Electrical Alternans: KEY Clinical Points
In summary, electrical alternans is not common — but it does occur. You will see it — as evidenced by the unfortunate patient in today's case. 
  • In practice — It appears that electrical alternans is most often seen in association with regular SVT rhythms (as seen in Figure-3). Seeing it in this context suggests (but does not prove) the existence of an AP (Accessory Pathway). Regardless of whether the mechanism of the regular SVT is AVNRT or AVRT — it is likely that reentry is involved. This conclusion may prove useful in contemplating potential investigative and therapeutic interventions.
  • In a patient with pericarditis — OR — a large heart on chest X-ray — OR — simply unexplained dyspnea (as in today's case) — recognition of electrical alternans should suggest the possibility of a significant pericardial effusion that may be associated with tamponade. 

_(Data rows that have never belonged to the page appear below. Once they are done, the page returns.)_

(* ===== verification/KMSAws.v ===== *)
(** * Key providers over AWS KMS (internal/cephenc/kms_aws.go)

    Envelope encryption: KMS makes a data key and its encrypted form, which is kept in
    the volume's metadata.  Requests are signed with AWS Signature V4, modelled down to
    the bytes; credentials come from a file, the configuration, the environment, or an
    STS exchange whose result is cached. *)
From Stdlib Require Import Ascii.
From S2P Require Import Prelude GoStrings GoPath Json Protocol Sha256 GoCrypto Host KMS KMSRest.

Module aws.
Import bardplugin cephenc rest.

(** ** UTC dates, as [time.Format] prints them *)
Definition pad2 (n : Z) : string := if (n <? 10)%Z then "0" +:+ Itoa n else Itoa n.
(** The civil date of a day number since 1970-01-01. *)
Definition civil (days : Z) : Z * Z * Z :=
  let z := (days + 719468)%Z in
  let era := (z / 146097)%Z in
  let doe := (z mod 146097)%Z in
  let yoe := ((doe - doe / 1460 + doe / 36524 - doe / 146096) / 365)%Z in
  let doy := (doe - (365 * yoe + yoe / 4 - yoe / 100))%Z in
  let mp := ((5 * doy + 2) / 153)%Z in
  let d := (doy - (153 * mp + 2) / 5 + 1)%Z in
  let m := (if mp <? 10 then mp + 3 else mp - 9)%Z in
  let y := (yoe + era * 400 + (if m <=? 2 then 1 else 0))%Z in
  (y, m, d).
Definition pad4 (n : Z) : string :=
  (if (n <? 10)%Z then "000" else if (n <? 100)%Z then "00" else if (n <? 1000)%Z then "0" else "") +:+ Itoa n.
Definition dateStamp (ns : Z) : string :=
  let '(y, m, d) := civil (ns / second_ns / 86400) in pad4 y +:+ pad2 m +:+ pad2 d.
Definition amzDate (ns : Z) : string :=
  let t := ((ns / second_ns) mod 86400)%Z in
  dateStamp ns +:+ "T" +:+ pad2 (t / 3600) +:+ pad2 ((t mod 3600) / 60) +:+ pad2 (t mod 60) +:+ "Z".
Example amz_date_ex :
  map amzDate [0%Z; 1440938160000000000%Z; 1709164799000000000%Z; 1709251199000000000%Z] =
  ["19700101T000000Z"; "20150830T123600Z"; "20240228T235959Z"; "20240229T235959Z"].
Proof. vm_compute. reflexivity. Qed.

(** ** Signature V4 *)
Definition nl : string := String (ascii_of_nat 10) "".
Definition sha256Hex (s : string) : string := sha256.hex (sha256.Sum256 s).
Definition hmac (key : list Z) (data : string) : list Z := crypto.hmacSHA256 key (sha256.bytes_of data).
(** The host part of an endpoint's URL. *)
Definition url_host (u : string) : string :=
  match split_on slash u with
  | _ :: _ :: h :: _ => h
  | _ => ""
  end.
Definition sorted_headers (headers : strmap) : list (string * string) := by_key headers.
Definition canonical_headers (hs : list (string * string)) : string :=
  foldr (λ p acc, p.1 +:+ ":" +:+ p.2 +:+ nl +:+ acc) "" hs.
Definition signing_key (secret date region : string) : list Z :=
  hmac (hmac (hmac (hmac (sha256.bytes_of ("AWS4" +:+ secret)) date) region) "kms") "aws4_request".
Definition signed_headers (endpoint target : string) (payloadHash date : string) (creds : awsCreds) : strmap :=
  let headers : strmap :=
    <["content-type" := "application/x-amz-json-1.1"]> (<["host" := url_host endpoint]>
    (<["x-amz-content-sha256" := payloadHash]> (<["x-amz-date" := date]> {["x-amz-target" := target]}))) in
  if bool_decide (sessionToken creds = "") then headers
  else <["x-amz-security-token" := sessionToken creds]> headers.
(** The value of the Authorization header. *)
Definition authorization (region : string) (hs : list (string * string)) (payloadHash : string)
    (creds : awsCreds) (t : Z) : string :=
  let signedHeaders := join ";" hs.*1 in
  let canonicalRequest := join nl ["POST"; "/"; ""; canonical_headers hs; signedHeaders; payloadHash] in
  let scope := dateStamp t +:+ "/" +:+ region +:+ "/kms/aws4_request" in
  let stringToSign := join nl ["AWS4-HMAC-SHA256"; amzDate t; scope; sha256Hex canonicalRequest] in
  let signature := sha256.hex (hmac (signing_key (secretAccessKey creds) (dateStamp t) region) stringToSign) in
  "AWS4-HMAC-SHA256 Credential=" +:+ accessKeyID creds +:+ "/" +:+ scope +:+ ", SignedHeaders=" +:+ signedHeaders +:+
  ", Signature=" +:+ signature.
(** [signedRequest]; [text] is the body as [json.Marshal] writes it. *)
Definition signedRequest (endpoint region target : string) (body : payload) (text : string) (creds : awsCreds)
    (t : Z) : request :=
  let payloadHash := sha256Hex text in
  let hs := sorted_headers (signed_headers endpoint target payloadHash (amzDate t) creds) in
  mkRequest "POST" (endpoint +:+ "/") (hs ++ [("Authorization", authorization region hs payloadHash creds t)]) body.

(** ** Credentials *)

(** [parseAWSCredentials]: the first occurrence of each key. *)
Definition first_set (old new : string) : string := if bool_decide (old = "") then new else old.
Definition credential_line (c : awsCreds) (line : string) : awsCreds :=
  let line := trim_space line in
  if bool_decide (line = "") || has_prefix "#" line || has_prefix "[" line then c
  else match cut_on "=" line with
  | None => c
  | Some (k, v) =>
      let k := trim_space k in let v := trim_space v in
      if bool_decide (k = "aws_access_key_id") then mkCreds (first_set (accessKeyID c) v) (secretAccessKey c) (sessionToken c)
      else if bool_decide (k = "aws_secret_access_key") then mkCreds (accessKeyID c) (first_set (secretAccessKey c) v) (sessionToken c)
      else if bool_decide (k = "aws_session_token") then mkCreds (accessKeyID c) (secretAccessKey c) (first_set (sessionToken c) v)
      else c
  end.
Definition no_creds : awsCreds := mkCreds "" "" "".
Definition parseAWSCredentials (s : string) : awsCreds :=
  foldl credential_line no_creds (split_on (ascii_of_nat 10) s).

Record awsSTSCredsSource := mkSTS {
  sts_id : string; sts_endpoint : string; sts_region : string; sts_roleARN : string; sts_sessionName : string;
  sts_tokenFile : string }.
Inductive awsCredsResolver :=
  | awsCredsSource (file : string) (static : awsCreds)
  | STSSource (s : awsSTSCredsSource).
Record awsKMSKeyService := mkAws {
  aws_region : string; aws_keyID : string; aws_endpoint : string; aws_creds : awsCredsResolver }.

Definition newAWSKMSBase (c : KMSConfig) (creds : awsCredsResolver) : awsKMSKeyService :=
  let region := orDefault (kc_Region c) "us-east-1" in
  let ep := orDefault (kc_Endpoint c) ("https://kms." +:+ region +:+ ".amazonaws.com") in
  mkAws region (kc_KeyID c) (trim_right_byte slash ep) creds.
Definition newAWSKMSKeyService (c : KMSConfig) : awsKMSKeyService :=
  newAWSKMSBase c (awsCredsSource (kc_CredentialsFile c)
    (mkCreds (kc_AccessKeyID c) (kc_SecretAccessKey c) (kc_SessionToken c))).
(** [None] is the provider that fails every request for want of a role. *)
Definition newAWSSTSMetadataKeyService (id : string) (c : KMSConfig) : option awsKMSKeyService :=
  if bool_decide (kc_RoleARN c = "") then None
  else
    let region := orDefault (kc_Region c) "us-east-1" in
    Some (newAWSKMSBase c (STSSource (mkSTS id
      (trim_right_byte slash (orDefault (kc_STSEndpoint c) ("https://sts." +:+ region +:+ ".amazonaws.com")))
      region (kc_RoleARN c) (orDefault (kc_RoleSessionName c) "bard-csi-aws-sts-metadata")
      (orDefault (kc_WebIdentityTokenFile c) "/var/run/secrets/kubernetes.io/serviceaccount/token")))).

Section provider.
  (** [marshal]: the text [json.Marshal] gives for a value. *)
  Context {S : Type} `{Env S} `{KHost S} (marshal : json → string).
  Abbreviation op A := (M S perror A).

Definition assumeRole (s : awsSTSCredsSource) (token : string) : op (awsCreds * option Z) :=
  resp ← http_or (errorf "cephenc: aws-sts-metadata AssumeRoleWithWebIdentity: %w")
    (mkRequest "POST" (sts_endpoint s +:+ "/")
       [("Content-Type", "application/x-www-form-urlencoded"); ("Accept", "application/xml")]
       (BForm [("Action", "AssumeRoleWithWebIdentity"); ("RoleArn", sts_roleARN s);
               ("RoleSessionName", sts_sessionName s); ("Version", "2011-06-15"); ("WebIdentityToken", token)]));
  guard_ (rs_status resp =? 200)%Z (errorf "cephenc: aws-sts-metadata AssumeRoleWithWebIdentity: HTTP %d: %s");;
  match rs_body resp with
  | BCreds a k t exp =>
      guard_ (negb (bool_decide (a = "") || bool_decide (k = "")))
        (errorf "cephenc: aws-sts-metadata STS returned no credentials");;
      mret (mkCreds a k t, exp)
  | _ => fail (errorf "cephenc: aws-sts-metadata parse STS response: %w")
  end.
Definition sts_resolve (s : awsSTSCredsSource) : op awsCreds :=
  cached ← gets (get_creds (sts_id s));
  t0 ← gets now;
  if negb (bool_decide (accessKeyID cached.1 = "")) && (t0 <? cached.2)%Z then mret cached.1
  else
    token ← read_or "cephenc: aws-sts-metadata read web identity token %q: %w" (sts_tokenFile s);
    ce ← assumeRole s (trim_space token);
    t1 ← gets now;
    let exp := default (t1 + 15 * minute)%Z ce.2 in
    modify (put_creds (sts_id s) (ce.1, exp - 2 * minute)%Z);;
    mret ce.1.
Definition static_resolve (file : string) (static : awsCreds) : op awsCreds :=
  if negb (bool_decide (file = "")) then
    data ← read_or "cephenc: aws-kms read credentials file: %w" file;
    let c := parseAWSCredentials data in
    guard_ (negb (bool_decide (accessKeyID c = "") || bool_decide (secretAccessKey c = "")))
      (errorf "cephenc: aws-kms credentials file %s missing access/secret key");;
    mret c
  else if negb (bool_decide (accessKeyID static = "")) && negb (bool_decide (secretAccessKey static = ""))
  then mret static
  else
    id ← gets (getenv "AWS_ACCESS_KEY_ID");
    guard_ (negb (bool_decide (id = "")))
      (errorf "cephenc: aws-kms has no credentials (set credentialsFile, inline keys, or AWS_* env)");;
    sec ← gets (getenv "AWS_SECRET_ACCESS_KEY");
    ses ← gets (getenv "AWS_SESSION_TOKEN");
    mret (mkCreds id sec ses).
Definition resolve_creds (r : awsCredsResolver) : op awsCreds :=
  match r with
  | awsCredsSource file static => static_resolve file static
  | STSSource s => sts_resolve s
  end.

Context (a : awsKMSKeyService).

Definition aws_call (target : string) (body : json) : op payload :=
  creds ← resolve_creds (aws_creds a);
  t ← gets now;
  resp ← http_or (errorf "cephenc: aws-kms %s: %w")
    (signedRequest (aws_endpoint a) (aws_region a) target (BJson body) (marshal body) creds t);
  guard_ (rs_status resp =? 200)%Z (errorf "cephenc: aws-kms %s: HTTP %d: %s");;
  match rs_body resp with
  | BJson _ => mret (rs_body resp)
  | _ => fail (errorf "cephenc: aws-kms %s: parse response: %w")
  end.
(** A field of the answer, base64-decoded and not empty. *)
Definition decoded (text : string) : option string :=
  match crypto.base64_decode text with
  | Some (b :: bs) => Some (crypto.string_of (b :: bs))
  | _ => None
  end.
Definition generateDataKey : op (string * string) :=
  out ← aws_call "TrentService.GenerateDataKey" (JObj [("KeyId", enc (aws_keyID a)); ("KeySpec", JStr "AES_256")]);
  match unmarshal ["Plaintext"] out, unmarshal ["CiphertextBlob"] out with
  | Some plain, Some blob =>
      match decoded plain with
      | None => fail (errorf "cephenc: aws-kms GenerateDataKey returned no plaintext")
      | Some pt =>
          guard_ (negb (bool_decide (blob = ""))) (errorf "cephenc: aws-kms GenerateDataKey returned no ciphertext");;
          mret (pt, blob)
      end
  | _, _ => fail (errorf "cephenc: aws-kms %s: parse response: %w")
  end.
Definition decrypt (blob : string) : op string :=
  out ← aws_call "TrentService.Decrypt" (JObj [("CiphertextBlob", enc blob); ("KeyId", enc (aws_keyID a))]);
  match unmarshal ["Plaintext"] out with
  | Some plain =>
      match decoded plain with
      | None => fail (errorf "cephenc: aws-kms Decrypt returned no plaintext")
      | Some pt => mret pt
      end
  | None => fail (errorf "cephenc: aws-kms %s: parse response: %w")
  end.
Definition hex_string (s : string) : string := sha256.hex (sha256.bytes_of s).

Definition aws_passphrase (c : conn) (instance spec : string) (secrets : strmap) : op string :=
  guard_ (negb (bool_decide (aws_keyID a = ""))) (errorf "cephenc: aws-kms provider has no keyId configured");;
  with_conn c instance secrets (λ c,
    blob ← MetaGet c spec MetaWrappedDEK;
    if negb (bool_decide (blob = "")) then pt ← decrypt blob; mret (hex_string pt)
    else
      pb ← generateDataKey;
      catch (MetaSet c spec MetaWrappedDEK pb.2) (λ r,
        match r with
        | Ok _ => mret (hex_string pb.1)
        | Err e =>
            b ← meta_or_empty c spec MetaWrappedDEK;
            if negb (bool_decide (b = "")) then
              catch (decrypt b) (λ r, match r with Ok p => mret (hex_string p) | Err _ => fail e end)
            else fail e
        end)).
Definition aws_rotateKey (c : conn) (instance spec : string) (secrets : strmap) (apply : string → op unit) : op unit :=
  with_conn c instance secrets (λ c,
    pb ← generateDataKey;
    apply (hex_string pb.1);;
    MetaSet c spec MetaWrappedDEK pb.2).
End provider.
End aws.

  • The above said — Electrical alternans is a nonspecific ECG sign that may also indicate myocardial ischemia, LV dysfunction and/or possibility of any of a number of other precipitating factors. BOTTOM Line: If you see electrical alternans — Look for an underlying clinical condition that may be responsible for this ECG sign. 
  • Development of electrical alternans per se — conveys no adverse prognostic implications beyond those associated with severity of the underlying disorder. Two exceptions to this general rule are: i) In a patient with QT prolongation or severe ischemia — recognition of electrical alternans may portend deterioration to Torsades or VT/VFib; and, ii) In a patient with a large pericardial effusion — development of total electrical alternans (of P wave, QRS complex and T wave) suggests there may now be tamponade.

  • FINAL Thought: Keep in mind that not all cases of pericardial effusion will manifest low voltage and electric alternans. The pathophysiology behind electrical alternans with a large pericardial effusion — is a "swinging heart" within the pericardial sac. Thus, alternans is unlikely to be seen with smaller effusions — and even with larger effusions, not all cases manifest alternans.